Credit: U.S. Army | Master Sgt. Donald Sparks
Disease has stalked battlefields since the dawn of war and continues to plague even the ranks of the modern U.S. military. That's why the Pengaton's scientists want to implant tiny particles inside the bodies of soldiers that could diagnose or even treat illness from within.
The military's Defense Advanced Research Projects Agency (DARPA) announced its vision for implantable "nanosensors" on March 15. Such tiny sensors would be based on nanoparticles thousands of times smaller than the width of a human hair — a watchful swarm of molecules inside soldiers' bodies that could monitor their health around the clock and keep them healthy on the most remote battlefields.
Solving the problem of sickness could have a huge impact on the number of soldiers ready to fight, because far more have historically died due to illness rather than combat. Even in modern times, battle injuries have accounted for only 20 percent of medical evacuations from Iraq — the U.S. military had to evacuate four times as many troops because of disease and nonbattle injuries.
The futuristic idea might prove especially helpful for U.S. Special Forces who must operate far from any immediate medical help. Nanosensors could alert Special Forces operators if they become exposed to an infectious disease or simply push their bodies beyond their physical limits.

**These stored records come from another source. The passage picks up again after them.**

Definition RAZER_DEVICES_items : list (Z * string) := [
  (0x0013, "Razer Orochi 2011"%string);
  (0x0015, "Razer Naga"%string);
  (0x0016, "Razer DeathAdder 3.5G"%string);
  (0x001F, "Razer Naga Epic"%string);
  (0x0020, "Razer Abyssus 1800"%string);
  (0x0024, "Razer Mamba 2012 (Wired)"%string);
  (0x0025, "Razer Mamba 2012 (Wireless)"%string);
  (0x0029, "Razer DeathAdder 3.5G Black"%string);
  (0x002E, "Razer Naga 2012"%string);
  (0x002F, "Razer Imperator 2012"%string);
  (0x0032, "Razer Ouroboros"%string);
  (0x0034, "Razer Taipan"%string);
  (0x0036, "Razer Naga Hex (Red)"%string);
  (0x0037, "Razer DeathAdder 2013"%string);
  (0x0038, "Razer DeathAdder 1800"%string);
  (0x0039, "Razer Orochi 2013"%string);
  (0x003E, "Razer Naga Epic Chroma (Wired)"%string);
  (0x003F, "Razer Naga Epic Chroma (Wireless)"%string);
  (0x0040, "Razer Naga 2014"%string);
  (0x0041, "Razer Naga Hex"%string);
  (0x0042, "Razer Abyssus"%string);
  (0x0043, "Razer DeathAdder Chroma"%string);
  (0x0044, "Razer Mamba Chroma (Wired)"%string);
  (0x0045, "Razer Mamba Chroma (Wireless)"%string);
  (0x0046, "Razer Mamba Tournament Edition"%string);
  (0x0048, "Razer Orochi (Wired)"%string);
  (0x004C, "Razer Diamondback Chroma"%string);
  (0x004F, "Razer DeathAdder 2000"%string);
  (0x0050, "Razer Naga Hex V2"%string);
  (0x0053, "Razer Naga Chroma"%string);
  (0x0054, "Razer DeathAdder 3500"%string);
  (0x0059, "Razer Lancehead (Wired)"%string);
  (0x005A, "Razer Lancehead (Wireless)"%string);
  (0x005B, "Razer Abyssus V2"%string);
  (0x005C, "Razer DeathAdder Elite"%string);
  (0x005E, "Razer Abyssus 2000"%string);
  (0x0060, "Razer Lancehead Tournament Edition"%string);
  (0x0062, "Razer Atheris (Receiver)"%string);
  (0x0064, "Razer Basilisk"%string);
  (0x0065, "Razer Basilisk Essential"%string);
  (0x0067, "Razer Naga Trinity"%string);
  (0x0068, "Razer Firefly Hyperflux (2018)"%string);
  (0x006A, "Razer Abyssus Elite (D.Va Edition)"%string);
  (0x006B, "Razer Abyssus Essential"%string);
  (0x006C, "Razer Mamba Elite"%string);
  (0x006E, "Razer DeathAdder Essential"%string);
  (0x006F, "Razer Lancehead Wireless (Receiver)"%string);
  (0x0070, "Razer Lancehead Wireless (Wired)"%string);
  (0x0071, "Razer DeathAdder Essential (White Edition)"%string);
  (0x0072, "Razer Mamba Wireless (Receiver)"%string);
  (0x0073, "Razer Mamba Wireless (Wired)"%string);
  (0x0077, "Razer Pro Click (Receiver)"%string);
  (0x0078, "Razer Viper"%string);
  (0x007A, "Razer Viper Ultimate (Wired)"%string);
  (0x007B, "Razer Viper Ultimate (Wireless)"%string);
  (0x007C, "Razer DeathAdder V2 Pro (Wired)"%string);
  (0x007D, "Razer DeathAdder V2 Pro (Wireless)"%string);
  (0x007E, "Razer Mouse Dock"%string);
  (0x0080, "Razer Pro Click (Wired)"%string);
  (0x0083, "Razer Basilisk X HyperSpeed"%string);
  (0x0084, "Razer DeathAdder V2"%string);
  (0x0085, "Razer Basilisk V2"%string);
  (0x0086, "Razer Basilisk Ultimate"%string);
  (0x0088, "Razer Basilisk Ultimate (Receiver)"%string);
  (0x008A, "Razer Viper Mini"%string);
  (0x008C, "Razer DeathAdder V2 Mini"%string);
  (0x008D, "Razer Naga Left Handed Edition 2020"%string);
  (0x008F, "Razer Naga Pro (Wired)"%string);
  (0x0090, "Razer Naga Pro (Wireless)"%string);
  (0x0091, "Razer Viper 8KHz"%string);
  (0x0094, "Razer Orochi V2 (Receiver)"%string);
  (0x0095, "Razer Orochi V2 (Bluetooth)"%string);
  (0x0096, "Razer Naga X"%string);
  (0x0098, "Razer DeathAdder Essential (2021)"%string);
  (0x0099, "Razer Basilisk V3"%string);
  (0x009A, "Razer Pro Click Mini (Receiver)"%string);
  (0x009C, "Razer DeathAdder V2 X HyperSpeed"%string);
  (0x009E, "Razer Viper Mini SE (Wired)"%string);
  (0x009F, "Razer Viper Mini SE (Wireless)"%string);
  (0x00A1, "Razer DeathAdder V2 Lite"%string);
  (0x00A3, "Razer Cobra"%string);
  (0x00A5, "Razer Viper V2 Pro (Wired)"%string);
  (0x00A6, "Razer Viper V2 Pro (Wireless)"%string);
  (0x00A7, "Razer Naga V2 Pro (Wired)"%string);
  (0x00A8, "Razer Naga V2 Pro (Wireless)"%string);
  (0x00AA, "Razer Basilisk V3 Pro (Wired)"%string);
  (0x00AB, "Razer Basilisk V3 Pro (Wireless)"%string);
  (0x00AF, "Razer Cobra Pro (Wired)"%string);
  (0x00B0, "Razer Cobra Pro (Wireless)"%string);
  (0x00B2, "Razer DeathAdder V3"%string);
  (0x00B3, "Razer HyperPolling Wireless Dongle"%string);
  (0x00B4, "Razer Naga V2 HyperSpeed (Receiver)"%string);
  (0x00B6, "Razer DeathAdder V3 Pro (Wired)"%string);
  (0x00B7, "Razer DeathAdder V3 Pro (Wireless)"%string);
  (0x00B8, "Razer Viper V3 HyperSpeed"%string);
  (0x00B9, "Razer Basilisk V3 X HyperSpeed"%string);
  (0x00BE, "Razer DeathAdder V4 Pro (Wired)"%string);
  (0x00BF, "Razer DeathAdder V4 Pro (Wireless)"%string);
  (0x00C0, "Razer Viper V3 Pro (Wired)"%string);
  (0x00C1, "Razer Viper V3 Pro (Wireless)"%string);
  (0x00C2, "Razer DeathAdder V3 Pro (Wired)"%string);
  (0x00C3, "Razer DeathAdder V3 Pro (Wireless)"%string);
  (0x00C4, "Razer DeathAdder V3 HyperSpeed (Wired)"%string);
  (0x00C5, "Razer DeathAdder V3 HyperSpeed (Wireless)"%string);
  (0x00C7, "Razer Pro Click V2 Vertical Edition (Wired)"%string);
  (0x00C8, "Razer Pro Click V2 Vertical Edition (Wireless)"%string);
  (0x00CB, "Razer Basilisk V3 35K"%string);
  (0x00CC, "Razer Basilisk V3 Pro 35K (Wired)"%string);
  (0x00CD, "Razer Basilisk V3 Pro 35K (Wireless)"%string);
  (0x00D0, "Razer Pro Click V2 (Wired)"%string);
  (0x00D1, "Razer Pro Click V2 (Wireless)"%string);
  (0x00D6, "Razer Basilisk V3 Pro 35K Phantom Green Edition (Wired)"%string);
  (0x00D7, "Razer Basilisk V3 Pro 35K Phantom Green Edition (Wireless)"%string);
  (0x010D, "Razer BlackWidow Ultimate 2012"%string);
  (0x010E, "Razer BlackWidow Stealth Edition"%string);
  (0x010F, "Razer Anansi"%string);
  (0x0111, "Razer Nostromo"%string);
  (0x0113, "Razer Orbweaver"%string);
  (0x0118, "Razer DeathStalker/DeathStalker Essential"%string);
  (0x011A, "Razer BlackWidow Ultimate 2013"%string);
  (0x011B, "Razer BlackWidow (Classic)"%string);
  (0x011C, "Razer BlackWidow Tournament Edition 2014"%string);
  (0x0201, "Razer Tartarus"%string);
  (0x0202, "Razer DeathStalker Expert"%string);
  (0x0203, "Razer BlackWidow Chroma"%string);
  (0x0204, "Razer DeathStalker Chroma"%string);
  (0x0205, "Razer Blade Stealth"%string);
  (0x0207, "Razer Orbweaver Chroma"%string);
  (0x0208, "Razer Tartarus Chroma"%string);
  (0x0209, "Razer BlackWidow Tournament Edition Chroma"%string);
  (0x020F, "Razer Blade (QHD)"%string);
  (0x0210, "Razer Blade Pro (Late 2016)"%string);
  (0x0211, "Razer BlackWidow Chroma (Overwatch)"%string);
  (0x0214, "Razer BlackWidow Ultimate 2016"%string);
  (0x0215, "Razer Core"%string);
  (0x0216, "Razer BlackWidow X Chroma"%string);
  (0x0217, "Razer BlackWidow X Ultimate"%string);
  (0x021A, "Razer BlackWidow X Tournament Edition Chroma"%string);
  (0x021E, "Razer Ornata Chroma"%string);
  (0x021F, "Razer Ornata"%string);
  (0x0220, "Razer Blade Stealth (Late 2016)"%string);
  (0x0221, "Razer BlackWidow Chroma V2"%string);
  (0x0224, "Razer Blade (Late 2016)"%string);
  (0x0225, "Razer Blade Pro (2017)"%string);
  (0x0226, "Razer Huntsman Elite"%string);
  (0x0227, "Razer Huntsman"%string);
  (0x0228, "Razer BlackWidow Elite"%string);
  (0x022A, "Razer Cynosa Chroma"%string);
  (0x022B, "Razer Tartarus V2"%string);
  (0x022C, "Razer Cynosa Chroma Pro"%string);
  (0x022D, "Razer Blade Stealth (Mid 2017)"%string);
  (0x022F, "Razer Blade Pro FullHD (2017)"%string);
  (0x0232, "Razer Blade Stealth (Late 2017)"%string);
  (0x0233, "Razer Blade 15 (2018)"%string);
  (0x0234, "Razer Blade Pro 17 (2019)"%string);
  (0x0235, "Razer BlackWidow Lite"%string);
  (0x0237, "Razer BlackWidow Essential"%string);
  (0x0239, "Razer Blade Stealth (2019)"%string);
  (0x023A, "Razer Blade 15 (2019) Advanced"%string);
  (0x023B, "Razer Blade 15 (2018) Base Model"%string);
  (0x023F, "Razer Cynosa Lite"%string);
  (0x0240, "Razer Blade 15 (2018) Mercury"%string);
  (0x0241, "Razer BlackWidow 2019"%string);
  (0x0243, "Razer Huntsman Tournament Edition"%string);
  (0x0244, "Razer Tartarus Pro"%string);
  (0x0245, "Razer Blade 15 (Mid 2019) Mercury"%string);
  (0x0246, "Razer Blade 15 (Mid 2019) Base Model"%string);
  (0x024A, "Razer Blade Stealth (Late 2019)"%string);
  (0x024B, "Razer Blade Advanced (Late 2019)"%string);
  (0x024C, "Razer Blade Pro (Late 2019)"%string);
  (0x024D, "Razer Blade 15 Studio Edition (2019)"%string);
  (0x024E, "Razer BlackWidow V3"%string);
  (0x0252, "Razer Blade Stealth (Early 2020)"%string);
  (0x0253, "Razer Blade 15 Advanced (2020)"%string);
  (0x0255, "Razer Blade Base (Early 2020)"%string);
  (0x0256, "Razer Blade Pro (Early 2020)"%string);
  (0x0257, "Razer Huntsman Mini"%string);
  (0x0258, "Razer BlackWidow V3 Mini HyperSpeed (Wired)"%string);
  (0x0259, "Razer Blade Stealth (Late 2020)"%string);
  (0x025A, "Razer BlackWidow V3 Pro Wired"%string);
  (0x025C, "Razer BlackWidow V3 Pro 2.4 Ghz Wireless"%string);
  (0x025D, "Razer Ornata V2"%string);
  (0x025E, "Razer Cynosa V2"%string);
  (0x0266, "Razer Huntsman V2 Analog"%string);
  (0x0268, "Razer Blade Late 2020 Base"%string);
  (0x0269, "Razer Huntsman Mini JP"%string);
  (0x026A, "Razer Book (2020)"%string);
  (0x026B, "Razer Huntsman V2 Tenkeyless"%string);
  (0x026C, "Razer Huntsman V2"%string);
  (0x026D, "Razer Blade 15 Advanced (Early 2021)"%string);
  (0x026E, "Razer Blade 17 Pro (Early 2021)"%string);
  (0x026F, "Razer Blade Base (Early 2021)"%string);
  (0x0270, "Razer Blade 14 (2021)"%string);
  (0x0271, "Razer BlackWidow V3 Mini HyperSpeed (Wireless)"%string);
  (0x0276, "Razer Blade 15 Advanced (Mid 2021)"%string);
  (0x0279, "Razer Blade 17 Pro (Mid 2021)"%string);
  (0x027A, "Razer Blade Base (Early 2022)"%string);
  (0x0282, "Razer Huntsman Mini Analog"%string);
  (0x0287, "Razer BlackWidow V4"%string);
  (0x028A, "Razer Blade 15 Advanced (Early 2022)"%string);
  (0x028B, "Razer Blade 17 (2022)"%string);
  (0x028C, "Razer Blade 14 (2022)"%string);
  (0x028D, "Razer BlackWidow V4 Pro"%string);
  (0x028F, "Razer Ornata V3 (Alternate)"%string);
  (0x0290, "Razer DeathStalker V2 Pro (Wireless)"%string);
  (0x0292, "Razer DeathStalker V2 Pro (Wired)"%string);
  (0x0293, "Razer BlackWidow V4 X"%string);
  (0x0294, "Razer Ornata V3 X"%string);
  (0x0295, "Razer DeathStalker V2"%string);
  (0x0296, "Razer DeathStalker V2 Pro TKL (Wireless)"%string);
  (0x0298, "Razer DeathStalker V2 Pro TKL (Wired)"%string);
  (0x029D, "Razer Blade 14 (2023)"%string);
  (0x029E, "Razer Blade 15 (2023)"%string);
  (0x029F, "Razer Blade 16 (2023)"%string);
  (0x02A0, "Razer Blade 18 (2023)"%string);
  (0x02A1, "Razer Ornata V3"%string);
  (0x02A2, "Razer Ornata V3 X (Alternate)"%string);
  (0x02A3, "Razer Ornata V3 Tenkeyless"%string);
  (0x02A5, "Razer BlackWidow V4 75%"%string);
  (0x02A6, "Razer Huntsman V3 Pro"%string);
  (0x02A7, "Razer Huntsman V3 Pro TKL"%string);
  (0x02B6, "Razer Blade 14 (2024)"%string);
  (0x02B8, "Razer Blade 18 (2024)"%string);
  (0x02B9, "Razer BlackWidow V4 Mini HyperSpeed (Wired)"%string);
  (0x02BA, "Razer BlackWidow V4 Mini HyperSpeed (Wireless)"%string);
  (0x02C5, "Razer Blade 14 (2025)"%string);
  (0x02C6, "Razer Blade 16 (2025)"%string);
  (0x02C7, "Razer Blade 18 (2025)"%string);
  (0x0501, "Razer Kraken 7.1"%string);
  (0x0504, "Razer Kraken 7.1 Chroma"%string);
  (0x0506, "Razer Kraken 7.1 (Alternate)"%string);
  (0x0510, "Razer Kraken 7.1 V2"%string);
  (0x0517, "Razer Nommo Chroma (Speakers)"%string);
  (0x0518, "Razer Nommo Pro (Speakers)"%string);
  (0x0527, "Razer Kraken Ultimate"%string);
  (0x0560, "Razer Kraken Kitty V2"%string);
  (0x0A24, "Razer BlackWidow V3 TK"%string);
  (0x0C00, "Razer Firefly (2013)"%string);
  (0x0C01, "Razer Goliathus (2018)"%string);
  (0x0C02, "Razer Goliathus Extended (2018)"%string);
  (0x0C04, "Razer Firefly V2"%string);
  (0x0C05, "Razer Strider Chroma"%string);
  (0x0C06, "Razer Goliathus Chroma 3XL"%string);
  (0x0C08, "Razer Firefly V2 Pro"%string);
  (0x0F07, "Razer Chroma Mug Holder"%string);
  (0x0F08, "Razer Base Station Chroma (Headphone Stand)"%string);
  (0x0F09, "Razer Chroma Hardware Development Kit (HDK)"%string);
  (0x0F0D, "Razer Laptop Stand Chroma"%string);
  (0x0F12, "Razer Raptor 27"%string);
  (0x0F17, "Razer Tomahawk ATX"%string);
  (0x0F19, "Razer Kraken Kitty Edition"%string);
  (0x0F1A, "Razer Core X Chroma"%string);
  (0x0F1D, "Razer Mouse Bungee V3 Chroma"%string);
  (0x0F1F, "Razer Chroma Addressable RGB Controller"%string);
  (0x0F20, "Razer Base Station V2 Chroma"%string);
  (0x0F21, "Razer Thunderbolt 4 Dock Chroma"%string);
  (0x0F26, "Razer Charging Pad Chroma"%string);
  (0x0A00, "Razer DeathAdder Chroma"%string);
  (0x0A01, "Razer Mamba Chroma"%string);
  (0x0A02, "Razer Cynosa Chroma"%string);
  (0x0A03, "Razer Tartarus Chroma"%string);
  (0x0F2B, "Razer Laptop Stand Chroma V2"%string)
].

"For military Special Forces the practical realization of implantable nanosensors capable of monitoring multiple indicators of physiological state could be a truly disruptive innovation," according to DARPA's announcement.
This first announcement focuses on creating nanoparticles capable of diagnosing diseases, but DARPA expects to launch a second effort focused on treatment in late 2012. Once it gathers proposals from private companies and academic researchers, it can begin moving forward with animal trials that might eventually lead to human clinical trials.
DARPA's announcement also emphasizes that any tiny sensors based on nanoparticles must avoid harming their hosts because of any unknown material or particle effects on the human body. That issue of nanoparticle safety and the perils of small stuff are still being studied by researchers.